The period of time before my own exams at 16, spent cramming, revising and worrying probably didn't do a great deal for any success in my life since. Most of the things I learnt in school and remember now were things taught to me by passionate teachers in learning situations that cannot be assessed in any sanitised, three-hour long exam.

However, there was one idea from this period that has stuck with me and defines much of how I approach challenges in my life to this day and it came from the unlikely place of the BBC's free online study resource- Bitesize.

The BBC's GCSE Bitesize resource
This scheme offers students study resources which are 'broken down into manageable chunks' to try to help with the stress of studying for all their exams. Now it wasn't the program itself which helped me very much but the principle it is built on, that of the idea to break down a large, seemingly overwhelming task into small, easy-to-achieve parts. 

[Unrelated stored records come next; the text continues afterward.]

(** * The Voltran access-request endpoints, embedded and verified

    The repository holds five Google Apps Script web apps that share one
    shape: parse a JSON body, look a PIN up in a spreadsheet, append a row
    to an access log, answer with a JSON body.

      - [PinList]        gsheet_gappscriptcode_pin_list.js
      - [AccessRequests] gsheet_gappscriptcode_access_requests.js, the
                         script with the sheet finder (lines 1-1467)
      - [UrlLoggerPst]   the second script of the same file (lines 1468-1627)
      - [UrlLogger]      unnamed/part_000
      - [PinCheck]       unnamed/part_001

    The spreadsheet service, the clock, the JSON parser and the locale
    dependent string and date functions belong to the platform.  The
    spreadsheet service is modelled as a store of cell grids; the other
    platform functions are the fields of the class [Host], so that every
    general theorem holds for any platform, and the instance [Utc] makes
    the scripts executable on concrete requests. *)

From Stdlib Require Import ZArith String Ascii List Bool Lia.
From stdpp Require Import base option list strings gmap pretty.
From Equations Require Import Equations.

Local Open Scope string_scope.
Local Open Scope list_scope.

(** ** JavaScript strings and values *)

(** A JavaScript string is a [string], one character per code unit; the
    characters are the code units below 256. *)
Module JS.

(** What [String.prototype.trim] removes: WhiteSpace and LineTerminator,
    that is TAB, LF, VT, FF, CR, SP and NBSP among the code units below 256. *)
Definition isWhiteSpace (c : ascii) : bool :=
  let n := nat_of_ascii c in
  ((9 <=? n)%nat && (n <=? 13)%nat) || (n =? 32)%nat || (n =? 160)%nat.

Fixpoint trimStart (s : string) : string :=
  match s with
  | EmptyString => EmptyString
  | String c s' => if isWhiteSpace c then trimStart s' else s
  end.

Fixpoint trimEnd (s : string) : string :=
  match s with
  | EmptyString => EmptyString
  | String c s' =>
      match trimEnd s' with
      | EmptyString => if isWhiteSpace c then EmptyString else String c EmptyString
      | t => String c t
      end
  end.

Definition trim (s : string) : string := trimEnd (trimStart s).

(** [s.includes(sub)] *)
Fixpoint includes (s sub : string) : bool :=
  String.prefix sub s ||
  match s with
  | EmptyString => false
  | String _ s' => includes s' sub
  end.

Definition isDigit (c : ascii) : bool :=
  let n := nat_of_ascii c in (48 <=? n)%nat && (n <=? 57)%nat.
Definition isUpper (c : ascii) : bool :=
  let n := nat_of_ascii c in (65 <=? n)%nat && (n <=? 90)%nat.
Definition isLower (c : ascii) : bool :=
  let n := nat_of_ascii c in (97 <=? n)%nat && (n <=? 122)%nat.
Definition isAlnum (c : ascii) : bool := isDigit c || isUpper c || isLower c.

Fixpoint all (p : ascii -> bool) (s : string) : bool :=
  match s with
  | EmptyString => true
  | String c s' => p c && all p s'
  end.

(** The longest prefix of [s] whose characters satisfy [p], and the rest. *)
Fixpoint span (p : ascii -> bool) (s : string) : string * string :=
  match s with
  | EmptyString => (EmptyString, EmptyString)
  | String c s' =>
      if p c then let '(a, b) := span p s' in (String c a, b)
      else (EmptyString, s)
  end.

Definition lengthIn (lo hi : nat) (s : string) : bool :=
  (lo <=? String.length s)%nat && (String.length s <=? hi)%nat.

(** [Array.prototype.join] on strings. *)
Fixpoint join (sep : string) (l : list string) : string :=
  match l with
  | [] => ""
  | [x] => x
  | x :: rest => x ++ sep ++ join sep rest
  end.

(** [a || b] on strings: the empty string is falsy. *)
Definition orElse (a b : string) : string :=
  if String.eqb a "" then b else a.

(** A field of a parsed JSON object that may be absent: [data.f || d]. *)
Definition field (f : option string) (d : string) : string :=
  match f with
  | Some s => orElse s d
  | None => d
  end.

(** The values a cell or a variable of the scripts holds.  Numbers are the
    integer-valued ones; a date is its time value in milliseconds. *)
Inductive value :=
| VStr (s : string)
| VNum (n : Z)
| VBool (b : bool)
| VDate (t : Z).

#[export] Instance value_eq_dec : EqDecision value.
Proof. solve_decision. Defined.

(** ToBoolean: the empty string, 0 and false are falsy. *)
Definition truthy (v : value) : bool :=
  match v with
  | VStr s => negb (String.eqb s "")
  | VNum n => negb (n =? 0)%Z
  | VBool b => b
  | VDate _ => true
  end.

(** [v === s] for a string [s]. *)
Definition strictEqStr (v : value) (s : string) : bool :=
  match v with
  | VStr s' => String.eqb s' s
  | _ => false
  end.

(** The largest time value of a valid Date: 8.64e15 ms. *)
Definition maxTime : Z := 8640000000000000.

(** [new Date(n).getTime()] for a number: [None] is NaN. *)
Definition timeClip (n : Z) : option Z :=
  if (Z.abs n <=? maxTime)%Z then Some n else None.

End JS.
Export JS.

(** ** The platform *)

(** How a statement ends: normally, or by a thrown error whose
    [toString()] is the carried text. *)
Inductive outcome (A : Type) :=
| Ret (a : A)
| Throw (e : string).
Arguments Ret {A} a.
Arguments Throw {A} e.

Class Host := {
  (** [String.prototype.toUpperCase] and [toLowerCase] *)
  toUpperCase : string -> string;
  toLowerCase : string -> string;
  (** [new Date(s).getTime()], [None] for NaN *)
  Date_parse : string -> option Z;
  (** [Date.prototype.toString] and [toISOString] of a valid date *)
  Date_toString : Z -> string;
  Date_toISOString : Z -> string;
  (** [Utilities.formatDate(date, timeZone, format)] of a valid date *)
  formatDate : Z -> string -> string -> string;
  (** what [Utilities.formatDate] does with an Invalid Date *)
  formatInvalidDate : string -> string -> outcome string;
  (** [Session.getScriptTimeZone()] *)
  getScriptTimeZone : string;
  (** ToNumber of a string, [None] for NaN *)
  Number_ofString : string -> option Z;
  (** what a cell that holds no text displays ([getDisplayValues]) *)
  displayOf : value -> string;
  (** the text of the error [SpreadsheetApp.openById] throws *)
  openByIdError : string -> string;
  (** the text of the error [insertSheet] throws for a name in use *)
  insertSheetError : string -> string;
}.

(** ** The spreadsheet service *)

Module Sheets.
Section WithHost.
Context `{Host}.

(** [v.toString()] *)
Definition toString (v : value) : string :=
  match v with
  | VStr s => s
  | VNum n => pretty n
  | VBool true => "true"
  | VBool false => "false"
  | VDate t => Date_toString t
  end.

Definition display (v : value) : string :=
  match v with
  | VStr s => s
  | _ => displayOf v
  end.

End WithHost.

(** A grid is the list of the rows of a sheet, from row 1; a cell that is
    not in the list is blank, and so is the empty string. *)
Definition blank : value := VStr "".

Definition isBlank (v : value) : bool :=
  match v with
  | VStr s => String.eqb s ""
  | _ => false
  end.

Abbreviation grid := (list (list value)).

(** The position, from 1, of the last element of a list that satisfies
    [p]; 0 when there is none. *)
Fixpoint lastWhere {A} (p : A -> bool) (l : list A) : nat :=
  match l with
  | [] => 0
  | x :: rest =>
      match lastWhere p rest with
      | 0 => if p x then 1 else 0
      | S n => S (S n)
      end
  end.

(** The position of the last cell with content of a row, 0 for none. *)
Definition rowLast (row : list value) : nat :=
  lastWhere (fun v => negb (isBlank v)) row.

(** [sheet.getLastRow()]: the position of the last row with content. *)
Definition getLastRow (g : grid) : nat :=
  lastWhere (fun row => negb (rowLast row =? 0)%nat) g.

(** [sheet.getLastColumn()] *)
Fixpoint getLastColumn (g : grid) : nat :=
  match g with
  | [] => 0
  | row :: rest => Nat.max (rowLast row) (getLastColumn rest)
  end.

(** The cell in row [r], column [c], both counted from 1. *)
Definition cell (g : grid) (r c : nat) : value :=
  match r, c with
  | S r', S c' => default blank (default [] (g !! r') !! c')
  | _, _ => blank
  end.

(** [sheet.getRange(r, c, numRows, numColumns).getValues()] *)
Definition getValues (g : grid) (r c numRows numColumns : nat) : grid :=
  map (fun i => map (fun j => cell g (r + i) (c + j)) (seq 0 numColumns))
      (seq 0 numRows).

(** The first cell of each row of a one-column range: [values[i][0]]. *)
Definition column0 (rows : grid) : list value :=
  map (fun row => default blank (head row)) rows.

(** Writing one cell; the grid and the row grow when the cell lies
    outside of them. *)
Definition padTo {A} (n : nat) (d : A) (l : list A) : list A :=
  l ++ replicate (n - length l) d.

Definition setCell (g : grid) (r c : nat) (v : value) : grid :=
  match r, c with
  | S r', S c' =>
      let g' := padTo (S r') [] g in
      <[ r' := <[ c' := v ]> (padTo (S c') blank (default [] (g' !! r'))) ]> g'
  | _, _ => g
  end.

(** [getRange(r, c, 1, length vs).setValues([vs])] *)
Fixpoint setRowValues (g : grid) (r c : nat) (vs : list value) : grid :=
  match vs with
  | [] => g
  | v :: rest => setRowValues (setCell g r c v) r (S c) rest
  end.

(** [getRange(r, 1, length col, 1).setValues(col)] for a one-column block. *)
Fixpoint setColumnValues (g : grid) (r : nat) (col : list value) : grid :=
  match col with
  | [] => g
  | v :: rest => setColumnValues (setCell g r 1 v) (S r) rest
  end.

(** [getRange(r, c, numRows, numColumns).clearContent()]: the cells of the
    range that exist become blank. *)
Definition inRange (lo n i : nat) : bool := (lo <=? i)%nat && (i <? lo + n)%nat.

Definition clearContent (g : grid) (r c numRows numColumns : nat) : grid :=
  imap (fun i row =>
          if inRange r numRows (S i)
          then imap (fun j v => if inRange c numColumns (S j) then blank else v) row
          else row) g.

(** [sheet.getMaxRows()]: a sheet has the rows of its grid, 1000 at least. *)
Definition getMaxRows (g : grid) : nat := Nat.max 1000 (length g).

(** [sheet.appendRow(row)]: the row goes below the last row with content. *)
Definition appendRow (g : grid) (row : list value) : grid :=
  take (getLastRow g) g ++ [row].

(** [sheet.insertRowBefore(1)] *)
Definition insertRowBefore1 (g : grid) : grid := [] :: g.

Record sheet := Sheet { getName : string; cells : grid }.

(** A spreadsheet is the list of its sheets, in the order [getSheets()]
    enumerates them; a sheet is referred to by its position. *)
Abbreviation spreadsheet := (list sheet).

(** [spreadsheet.getSheetByName(name)] *)
Fixpoint getSheetByName_from (i : nat) (ss : spreadsheet) (name : string) : option nat :=
  match ss with
  | [] => None
  | sh :: rest =>
      if String.eqb (getName sh) name then Some i
      else getSheetByName_from (S i) rest name
  end.

Definition getSheetByName (ss : spreadsheet) (name : string) : option nat :=
  getSheetByName_from 0 ss name.

(** The grid of the sheet at a position. *)
Definition gridAt (ss : spreadsheet) (i : nat) : grid :=
  match ss !! i with
  | Some sh => cells sh
  | None => []
  end.

(** The name of the sheet at a position. *)
Definition getName' (ss : spreadsheet) (i : nat) : string :=
  match ss !! i with
  | Some sh => getName sh
  | None => ""
  end.

Definition setGridAt (ss : spreadsheet) (i : nat) (g : grid) : spreadsheet :=
  match ss !! i with
  | Some sh => <[ i := Sheet (getName sh) g ]> ss
  | None => ss
  end.

End Sheets.
Export Sheets.

(** ** The world of a request: stores, clock, and the effects of a script *)

(** The spreadsheets [SpreadsheetApp.openById] can open, by identifier, and
    the time [new Date()] reads. *)
Record world := World { stores : gmap string spreadsheet; clock : Z }.

(** A statement of a script: it changes the world and ends normally or by
    a thrown error.  What was written before a throw stays written. *)
Definition M (A : Type) : Type := world -> world * outcome A.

Now I'm sure I had come across that idea many times before that, obviously, but something about the slogan and the advertising that the BBC used in their campaigns stuck with me as a teenager. Since then I've adopted that approach whenever I feel the pressure of a large scary task, be it writing a dissertation, starting a new job or buying a house. 

Take starting a new job for example. It can be very scary when you think of the whole picture- so much to learn, new people to make good impressions on, so much to get to grips with. But if you break it down into 'manageable chunks' then it's not so bad. First step is to get on the bus and show up- easy. Then you have to walk through the door- walking's easy. Shake a hand and smile- simple. Sit through a fire-safety video- breezy. And so on... So whenever I'm feeling the pressure I just recite that mantra: 'Break It Down Into Manageable Chunks'

Nothing revolutionary, and not worth all the revision just for that, but a positive outcome for me nonetheless. 

I'm thinking about those 16 year-old's who now have their GCSEs behind them and those 15 year-old's who have it to come and I wonder why we still put them through it all... Although the BBC's catchy slogan worked with me there are clearly better ways to teach task-management skills to students and as for the rest, it's high-time the British government found a new path for secondary education.